Officials tried, though, and “Babylon Berlin” follows one, Kommissar Gereon Rath (Volker Bruch), who comes to Berlin to chase down compromising photos of an official from his hometown. Rath becomes embroiled with a pornography conspiracy, as well as the iron hand of police corruption and the underbelly of anti-Stalinist communists from Russia who operate in Germany.

Trapped amidst this sweep of historical events along with Rath is Charlotte Ritter (Liv Lisa Fries), who to support her poverty-stricken family works in a secretarial capacity at police headquarters by day and as an elite call-girl in a debauched nightclub at night. But Charlotte has aspirations — she’s a natural investigator, and her energy at getting the job done is helping her possibly make something more of her life.

“Babylon Berlin” captures the excitement of living in this era. It’s musical, and dance scenes are particularly unique and skillfully realized for television, rousing and dark and intense and inviting, functioning well as a representation by movement of the broader culture it portrays.

Bruch and Fries are also engaging in their roles, rounded out by Peter Kurth as Oberkommissar Bruno Wolter, neither a good guy nor a bad guy, but one of those gray creatures that inhabit the space between and, in the end, usually end up being the pivotal ones in defining how the world operates.


Most movies that claim to be ghost stories are not. They are the stories of hauntings, since they are told entirely from the point of view of the living human. These narratives depend on the distortion of perception to portray events that in the story of a ghost might not be so immediate or even prevalent.

David Lowery’s “A Ghost Story” seeks to rectify this situation by telling the biography of an actual ghost. It’s a quiet, contemplative film that portrays the obsessive monotony of a ghost’s existence, the unsettled emotions that collide with the locational imprisonment that create momentary disturbances in the human realm.

At its most basic, “A Ghost Story” is about a couple, played by Casey Affleck and Rooney Mara, who are having slight issues about moving out of their house. After Affleck dies in a car accident, he becomes a ghost, we follow what happens to him as he lurks around the house.

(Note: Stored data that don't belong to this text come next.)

(** [MakeStructPacker] makes no struct packer for a Go type that is
    neither a struct nor a pointer to one, and then leaves the builder as it
    was; nor when one of the arguments has no Go field of its name, or
    several, or an unexported one.  When the first argument is such a one,
    the error names it. *)
Theorem MakeStructPacker_field_errors (p : Program)
    (assign : target -> ast.Type_ -> GoType -> M unit)
    (typ : GoType) (b : Builder) :
  (forall values,
     Kind p (structTypeOf p typ) <> reflect.Struct ->
     MakeStructPacker p assign values typ b =
       (Err (Errorf "expected struct or pointer to struct, got %s (hint: missing `args struct { ... }` wrapper for field arguments?)"
               [AType (Some typ)]), b)) /\
  (forall values v,
     v ∈ values -> noUsableField p (structTypeOf p typ) v ->
     forall a b', MakeStructPacker p assign values typ b <> (Ok a, b')) /\
  (forall v rest,
     Kind p (structTypeOf p typ) = reflect.Struct ->
     matchField p (structTypeOf p typ) (ast.Name v) = None ->
     (MakeStructPacker p assign (v :: rest) typ b).1 =
       Err (Errorf "%s does not define field %q (hint: missing `args struct { ... }` wrapper for field arguments, or missing field on input struct)"
              [AType (Some typ); AString (ast.Name v)])) /\
  (forall v rest sf idx,
     Kind p (structTypeOf p typ) = reflect.Struct ->
     matchField p (structTypeOf p typ) (ast.Name v) = Some (sf, idx) ->
     sfPkgPath sf <> EmptyString ->
     (MakeStructPacker p assign (v :: rest) typ b).1 =
       Err (Errorf "field %q must be exported" [AString (sfName sf)])).
Proof.
  split; [|split; [|split]].
  - intros values Hk. rewrite MakeStructPacker_unfold. cbv zeta.
    rewrite bool_decide_false by exact Hk. reflexivity.
  - intros values v Hin Hbad a b' Hrun.
    rewrite MakeStructPacker_unfold in Hrun. cbv zeta in Hrun.
    destruct (negb _); [discriminate|].
    apply bind_Ok_inv in Hrun as (fields & b1 & Hfields & _).
    revert Hfields.
    apply (forM_rejects (fun _ => True) _ values v); auto.
    + intros x b0 r b0' _ _. exact I.
    + intros b0 _. apply makeField_no_usable_field. exact Hbad.
  - intros v rest Hk Hnone. apply MakeStructPacker_first_Err; [exact Hk|].
    unfold makeField, bind. simpl. unfold matchField in Hnone.
    rewrite Hnone. reflexivity.
  - intros v rest sf idx Hk Hsome Hexp.
    apply MakeStructPacker_first_Err; [exact Hk|].
    unfold makeField, bind. simpl. unfold matchField in Hsome.
    rewrite Hsome. rewrite bool_decide_false by exact Hexp. reflexivity.
Qed.

(** [changeTheNumber(newNumber: Int!)] with [args struct{ newNumber int32
    }], and with [args int32]. *)
Lemma MakeStructPacker_field_errors_witness :
  (MakeStructPacker testProgram (assignPacker testProgram testSchema 2)
     newNumberArguments unexportedArgs NewBuilder).1
  = Err (Errorf "field %q must be exported" [AString "newNumber"]) /\
  MakeStructPacker testProgram (assignPacker testProgram testSchema 2)
    newNumberArguments TInt32 NewBuilder
  = (Err (Errorf "expected struct or pointer to struct, got %s (hint: missing `args struct { ... }` wrapper for field arguments?)"
            [AType (Some TInt32)]), NewBuilder).
Proof.
  split.
  - apply (proj2 (proj2 (proj2
             (MakeStructPacker_field_errors testProgram
                (assignPacker testProgram testSchema 2)
                unexportedArgs NewBuilder)))
             _ [] (mkStructField "newNumber" "graphql_test" TInt32) [0%nat]).
    + reflexivity.
    + reflexivity.
    + discriminate.
  - apply (proj1 (MakeStructPacker_field_errors testProgram
                    (assignPacker testProgram testSchema 2)
                    TInt32 NewBuilder)).
    discriminate.
Defined.

Lemma fieldsKept_refl b : fieldsKept b b.
Proof. unfold fieldsKept. reflexivity. Qed.

Lemma fieldsKept_trans b1 b2 b3 :
  fieldsKept b1 b2 -> fieldsKept b2 b3 -> fieldsKept b1 b3.
Proof. unfold fieldsKept. intros H1 H2. etransitivity; eassumption. Qed.

Lemma fieldsKept_same_fields b b' :
  sfields (heap b') = sfields (heap b) -> fieldsKept b b'.
Proof. unfold fieldsKept. intros ->. reflexivity. Qed.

Lowery delivers a poetic representation of this concept. When a person dies, they rise with the blanket they die in as a shroud with eyeholes. At first, it’s an absurd nod to our traditional representation of ghosts, but this becomes a visual that is almost too much to bear as the spirit is draped with an object signifying separation from its own life. It’s a barrier, a mark, that separates the ghost from its former life.

Lowery plays with the perception of time to get the ghostly experience across fully. It’s one of singular purpose that makes all of history seem like a wisp of action, with occasional moments of focus that accentuate the themes of contemplative stretches of the film. Either as metaphor and literal presence, Lowery’s ghost has a lot to reveal about our place within our own existence.